Short paper

FLYT: Transparent and Elastic GPU Provisioning for Multi-Tenant Cloud Services

Abstract

Modern cloud services such as AI inference, video analytics, and scientific computing exhibit highly variable and bursty GPU demand patterns that static provisioning and coarse-grained sharing mechanism struggle to accommodate efficiently. Existing GPU multiplexing approaches, including NVIDIA MPS and MIG, provide limited flexibility in multi-tenant environments, often leading to resource fragmentation, under-utilization, or unpredictable latency. We present Flyt, a transparent, latency-aware GPU orchestration framework for virtualized cloud services.

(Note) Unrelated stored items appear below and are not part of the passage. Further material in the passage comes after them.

Lemma gotenough_read s sock r' n :
  receiving 16 cmd id rc payload 16 s -> filled n r' -> queued q1 q2 p r' s ->
  exists s1, receiving 16 cmd id rc payload 16 s1 /\
    at_queue q1 q2 p (set_return_code rc r') s1 /\
    recv_gotenough s sock = recv_read (set_return_code rc r') len s1 sock.
Proof using id_ok rc_ok len_ok r_id r_alone data_ok sub_ok.
  intros Hr Hfl Hq.
  destruct (gotenough_found 16 cmd id rc payload q1 q2 p r' id_ok rc_ok) with 16%nat s sock
    as (s1 & _ & Hr1 & Hf1 & Hg);
    [unfold len in *; lia|apply (filled_alone _ _ Hfl)..|done|lia|done|].
  destruct (filled_fields _ _ Hfl) as (_ & _ & Hsub). rewrite Hsub in Hg. by exists s1.
Qed.

Lemma read_step :
  recv_step cmd id rc payload read_done [EvSignal (rq_ptr r)] read_inv.
Proof using id_ok rc_ok len_ok r_id r_alone data_ok sub_ok wait_ok.
  intros k s sock (Hr & r' & Hfl & Hq) Hk Hs Hc. fold len in Hk, Hc |- *. fold pkt in Hk, Hc |- *.
  assert (length pkt = 16 + length payload)%nat as Hpl by apply length_pkt.
  destruct (decide (16 <= k)%nat) as [Hge|Hlt].
  - rewrite Nat.min_r in Hr by lia.
    replace k with (16 + (k - 16))%nat in Hc by lia. rewrite wire_drop in Hc.
    destruct (gotenough_read s sock r' _ Hr Hfl Hq) as (s1 & Hr1 & Hf1 & Hg).
    destruct (read_body (k - 16) s1 sock r' Hr1 Hfl Hf1) as
      (j & s' & sock' & ev & Hb & Hs' & Hj & Hc' & Hor); [lia|done|done|].
    exists j, s', sock', ev. split.
    { unfold dsi_recv. destruct Hr as (Hd & _).
      rewrite (proj2 (Z.ltb_ge 0 _)) by lia. by rewrite Hg. }
    replace (k + j)%nat with (16 + (k - 16 + j))%nat by lia. rewrite wire_drop.
    split_and!; [done..|].
    destruct Hor as [(? & ? & ?)|(? & ? & ?)]; [left|right]; (split; [lia|done]).
  - rewrite Nat.min_l in Hr by lia.
    destruct (recv_header 16 cmd id rc payload id_ok rc_ok) with k s sock as
      (j & buf & sock' & Hj & Hkj & Hs' & Hc' & Hr' & ->);
      [unfold len in *; lia|done|lia|lia|done|done|].
    fold len in Hc' |- *. fold pkt in Hc' |- *. set (s2 := set_input _ _ _ s) in *.
    replace (k - 16)%nat with 0%nat in Hfl by lia.
    destruct (Nat.eqb_spec (k + j) 16) as [E|E], (Z.eqb_spec len 0) as [El|El];
      cbn [andb];
      try (eexists j, _, sock', []; split_and!; [done..|]; left;
           split; [unfold len in *; lia|]; split; [done|];
           unfold read_inv; rewrite Nat.min_l by lia; split; [done|];
           exists r'; replace (k + j - 16)%nat with 0%nat by lia; by split).
    rewrite E in Hr'. destruct (gotenough_read s2 sock' r' _ Hr' Hfl Hq) as (s1 & Hr1 & Hf1 & ->).
    replace 0%nat with (length payload) in Hfl by (unfold len in *; lia).
    destruct (header_done s1 sock' r' Hfl Hf1) as (s' & Heq & Hd').
    unfold recv_read. destruct Hr1 as (Hd1 & _). cbn [set_return_code rq_other].
    destruct (filled_append (length payload) 0 r' Hfl) as (b0 & d0 & -> & _); [lia|].
    cbn [mbind option_bind].
    rewrite (proj2 (Z.eqb_eq _ 16)), (proj2 (Z.eqb_eq _ 0)) by lia. cbn [andb].
    eexists j, s', sock', _. split; [exact Heq|]. split_and!; [done..|]. right.
    split; [unfold len in *; lia|done].
Qed.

Flyt enables fine-grain runtime scaling of Streaming Multiprocessors (SMs) and breaks the traditional VM–GPUs binding by allowing applications inside a VM to execute on different GPUs over time. This design supports elastic scaling and live inter–node GPU migration without application or guest OS modifications, by virtualizing GPU memory through address translation and enforcing elastic SM execution caps. An evaluation on heterogeneous GPUs using TorchServe and Rodinia benchmark applications demonstrates that Flyt maintains predictable bounded latency under dynamic workloads while significantly improving GPU utilization compared to static provisioning. In co-located VM–GPU deployments using shared-memory transport, Flyt achieves performance within 12–15% of native execution for most workloads while providing latency isolation and elasticity under contention, demonstrating that elastic SM allocation can maintain latency targets under bursty load without hardware partitioning.